Daryl nodded but didn't say anything as he carefully maneuvered his knife, staring down at his work though he could gut and clean an animal blindfolded if he had to.

"Valerie said that Luke looks like his dad and I couldn't help but get so upset," she confessed quietly and Daryl paused in his work to look at her. "Because I hear dad and I think of you. Not… Mark," she swallowed once she said the name as if it was setting off her bile reflex. "You're his dad, Daryl. I don't want to think of him as a Ridgeway. Never a Ridgeway," she began shaking her head and she couldn't help the tears that stung her eyes.

Daryl took the towel from her hand and wiping at his own, cleaning off the dirt and blood as best as he could, he slid his arm around her back, pulling her in close to his side and Beth nestled against him.

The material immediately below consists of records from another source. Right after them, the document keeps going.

Lemma learn_body_logged_no_dump (bk : Backend) (cfg : Config)
  (log_interval : option Z) (clock : Z -> Telemetry) (env : list EnvStep)
  (number : Z) (s s' : Algo) (r : outcome (bool * list EnvStep * Z)) :
  pseudo_mode cfg = false ->
  ssl_replay_buffer s = None ->
  learn_body_logged bk cfg log_interval clock env number s = (s', r) ->
  ssl_replay_buffer s' = None /\ no_new_dump s s'.
Proof.
  intros Hp Hnone H.
  split.
  { destruct (learn_body_logged_pass _ _ _ _ _ _ _ H) as (Hs & _).
    rewrite (Hs Hp). exact Hnone. }
  unfold learn_body_logged in H. unfold bind at 1 in H.
  destruct (collect_rollouts_logged cfg log_interval clock env number s)
    as [s1 r1] eqn:Ec.
  assert (H1 : no_new_dump s s1 /\ ssl_replay_buffer s1 = None).
  { unfold collect_rollouts_logged in Ec.
    destruct (negb _).
    - injection Ec as <- _. split; [apply no_new_dump_refl | exact Hnone].
    - destruct (_ && _).
      + injection Ec as <- _. split; [apply no_new_dump_refl | exact Hnone].
      + split; [exact (@collect_loop_logged_no_dump _ _ _ _ _ _ _ _ _ _
                         Hnone Ec) |].
        apply collect_loop_logged_frame in Ec. destruct Ec as (Hs & _).
        congruence. }
  destruct H1 as (H1 & Hn1).
  destruct r1 as [[[rollout env'] number'] | e];
    [| injection H as <- <-; exact H1].
  unfold bind at 1 in H. unfold gets at 1 in H. cbv beta iota in H.
  unfold bind at 1 in H. unfold modify at 1 in H. cbv beta iota in H.
  set (s2 := emit (Rollout (num_timesteps s1) (continue_training rollout)) s1)
    in *.
  assert (H2 : no_new_dump s s2).
  { intros v Hv. apply H1. subst s2. unfold emit in Hv. cbn [trace] in Hv.
    apply in_app_or in Hv. destruct Hv as [Hv | [Hv | []]];
      [exact Hv | discriminate Hv]. }
  destruct (negb (continue_training rollout));
    [injection H as <- <-; exact H2 |].
  unfold bind at 1 in H.
  destruct (after_rollout bk cfg rollout s2) as [s3 r3] eqn:Ea.
  destruct (after_rollout_pass _ _ _ _ Ea)
    as (_ & _ & _ & mid & trains & T3 & Hmid & Htr).
  assert (Hs' : s' = s3) by (destruct r3; now injection H).
  subst s'. eapply no_new_dump_trans; [exact H2 |].
  apply no_new_dump_app with (evs := mid ++ trains); [exact T3 |].
  intros v Hv. apply in_app_or in Hv. destruct Hv as [Hv | Hv].
  - destruct Hmid as [((Hq & _) & _) | ->]; [congruence | contradiction].
  - destruct Htr as [-> | (sz & -> & _)]; [contradiction |].
    destruct Hv as [Hv | []]. discriminate Hv.
Qed.

Lemma learn_loop_logged_no_dump (bk : Backend) (cfg : Config)
  (log_interval : option Z) (clock : Z -> Telemetry) (total_timesteps : Z)
  (fuel : nat) :
  forall env number s s' r,
    pseudo_mode cfg = false ->
    ssl_replay_buffer s = None ->
    learn_loop_logged fuel bk cfg log_interval clock total_timesteps env
      number s = (s', r) ->
    no_new_dump s s'.
Proof.
  induction fuel as [| fuel IH]; intros env number s s' r Hp Hnone H;
    cbn [learn_loop_logged] in H.
  - injection H as <- <-. apply no_new_dump_refl.
  - unfold bind at 1 in H. unfold gets at 1 in H. cbv beta iota in H.
    destruct (_ <? _)%Z; [| injection H as <- <-; apply no_new_dump_refl].
    unfold bind at 1 in H.
    destruct (learn_body_logged bk cfg log_interval clock env number s)
      as [s1 r1] eqn:Eb.
    destruct (@learn_body_logged_no_dump _ _ _ _ _ _ _ _ _ Hp Hnone Eb)
      as (Hn1 & H1).
    destruct r1 as [[[go_on env'] number'] | e];
      [| injection H as <- <-; exact H1].
    destruct go_on; [| injection H as <- <-; exact H1].
    eapply no_new_dump_trans; [exact H1 |].
    exact (IH _ _ _ _ _ Hp Hn1 H).
Qed.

"I'm his dad and you're his mom, Beth, and it's not just 'cause we've got a piece of paper sayin' that," Daryl said and Beth nodded her head because she knew it was true. She supposed she just really needed to hear it. "And to be honest, I think when people first meet us, they never think Luke's adopted. I think you two look alike."

Beth looked at him, not having known that. "You do?"

Daryl nodded. "And I think Luke likes to think that, too."

Beth sighed softly at that and she leaned into him, pressing her face to the side of his throat, and Daryl tightened his arm around her.

"Sorry I wasn' there this mornin'," he then said quietly.

"There's no reason to apologize," Beth responded in a soft voice. "I guess it was bound to happen sooner or later. I just never thought about it." She sighed again. "I just hope Valerie doesn't try to approach him on her own."

Daryl frowned at the thought, having not thought of that possibility either. "Me and Merle can go talk with her."

"No," Beth pulled her head back and frowned at him. "I don't even want to think about what it means when you and your brother go to talk with someone. I don't know how long she's been out but she hasn't come to find Luke yet…"

He shrugged. "No one is comin' near my family and makin' any of you uncomfortable. If I need to tell Valerie myself that Luke wants nothin' to do with her, then that's what I'll do."

Beth sighed but she didn't say anything because again, just like in the store, she wasn't entirely too sure what to say. She didn't say anything and instead, she rested her head on his arm as he began cleaning the squirrels – finishing one and starting the other and the rain began falling a little bit harder.